(* ================================================================== *)
(** * Properties of the dataset listing *)
(* ================================================================== *)

Lemma number_classes_spec (skip : bool) (items : list string) :
  forall (count : nat) (class_dict : list (nat * string)),
    let kept := filter (fun item =>
                  negb (String.eqb item ".DS_Store" && skip)) items in
    number_classes items skip count class_dict =
      class_dict ++ combine (seq count (List.length kept)) kept.
Proof.
  induction items as [|item items IH]; intros count class_dict; cbn.
  - now rewrite app_nil_r.
  - destruct (String.eqb item ".DS_Store" && skip); cbn.
    + apply IH.
    + cbv zeta in IH. rewrite IH, <- app_assoc. reflexivity.
Qed.

(** X1. [get_classes_dict] lists the label folder once; class 0 is the
    background and the folders are numbered 1, 2, ... in the order of
    the listing, a [.DS_Store] entry being left out on macOS only. When
    the listing fails the exception is passed on. *)
Theorem get_classes_dict_numbering :
  forall (w : World) (dataset_dir : string) (st : state),
    (forall items,
        fs_listdir w (train_labels_dir dataset_dir) = Ok items ->
        get_classes_dict w dataset_dir st =
          (Ok ((0, "background")
                 :: combine (seq 1 (List.length (numbered_labels w items)))
                            (numbered_labels w items)),
           with_event st (EvListdir (train_labels_dir dataset_dir))))
    /\
    (forall e,
        fs_listdir w (train_labels_dir dataset_dir) = Raise e ->
        get_classes_dict w dataset_dir st =
          (Raise e, with_event st (EvListdir (train_labels_dir dataset_dir)))).
Proof.
  intros w dataset_dir st.
  unfold get_classes_dict, listdir, train_labels_dir. split.
  - intros items H. rewrite bind_assoc, bind_emit.
    unfold bind, lift. rewrite H. unfold ret.
    now rewrite number_classes_spec.
  - intros e H. rewrite bind_assoc, bind_emit.
    unfold bind, lift. now rewrite H.
Qed.

Lemma get_classes_dict_numbering_witness :
  get_classes_dict three_splits "/d" init_state =
    (Ok [(0, "background"); (1, "waterway"); (2, "weed_cluster")],
     with_event init_state (EvListdir "/d/train/labels")) /\
  fst (get_classes_dict Demo.world "/nowhere" init_state) =
    Raise (FileNotFoundError "/nowhere/train/labels").
Proof.
  split.
  - destruct (get_classes_dict_numbering three_splits "/d" init_state)
      as [H _].
    exact (H ["waterway"; ".DS_Store"; "weed_cluster"] eq_refl).
  - destruct (get_classes_dict_numbering Demo.world "/nowhere" init_state)
      as [_ H].
    rewrite (H (FileNotFoundError "/nowhere/train/labels")); reflexivity.
Defined.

-- Work to complete --
The data above must be repeated in its entirety, exactly as given.

-- Output below --
(* ================================================================== *)
(** * Properties of the dataset listing *)
(* ================================================================== *)

Lemma number_classes_spec (skip : bool) (items : list string) :
  forall (count : nat) (class_dict : list (nat * string)),
    let kept := filter (fun item =>
                  negb (String.eqb item ".DS_Store" && skip)) items in
    number_classes items skip count class_dict =
      class_dict ++ combine (seq count (List.length kept)) kept.
Proof.
  induction items as [|item items IH]; intros count class_dict; cbn.
  - now rewrite app_nil_r.
  - destruct (String.eqb item ".DS_Store" && skip); cbn.
    + apply IH.
    + cbv zeta in IH. rewrite IH, <- app_assoc. reflexivity.
Qed.

(** X1. [get_classes_dict] lists the label folder once; class 0 is the
    background and the folders are numbered 1, 2, ... in the order of
    the listing, a [.DS_Store] entry being left out on macOS only. When
    the listing fails the exception is passed on. *)
Theorem get_classes_dict_numbering :
  forall (w : World) (dataset_dir : string) (st : state),
    (forall items,
        fs_listdir w (train_labels_dir dataset_dir) = Ok items ->
        get_classes_dict w dataset_dir st =
          (Ok ((0, "background")
                 :: combine (seq 1 (List.length (numbered_labels w items)))
                            (numbered_labels w items)),
           with_event st (EvListdir (train_labels_dir dataset_dir))))
    /\
    (forall e,
        fs_listdir w (train_labels_dir dataset_dir) = Raise e ->
        get_classes_dict w dataset_dir st =
          (Raise e, with_event st (EvListdir (train_labels_dir dataset_dir)))).
Proof.
  intros w dataset_dir st.
  unfold get_classes_dict, listdir, train_labels_dir. split.
  - intros items H. rewrite bind_assoc, bind_emit.
    unfold bind, lift. rewrite H. unfold ret.
    now rewrite number_classes_spec.
  - intros e H. rewrite bind_assoc, bind_emit.
    unfold bind, lift. now rewrite H.
Qed.

Lemma get_classes_dict_numbering_witness :
  get_classes_dict three_splits "/d" init_state =
    (Ok [(0, "background"); (1, "waterway"); (2, "weed_cluster")],
     with_event init_state (EvListdir "/d/train/labels")) /\
  fst (get_classes_dict Demo.world "/nowhere" init_state) =
    Raise (FileNotFoundError "/nowhere/train/labels").
Proof.
  split.
  - destruct (get_classes_dict_numbering three_splits "/d" init_state)
      as [H _].
    exact (H ["waterway"; ".DS_Store"; "weed_cluster"] eq_refl).
  - destruct (get_classes_dict_numbering Demo.world "/nowhere" init_state)
      as [_ H].
    rewrite (H (FileNotFoundError "/nowhere/train/labels")); reflexivity.
Defined.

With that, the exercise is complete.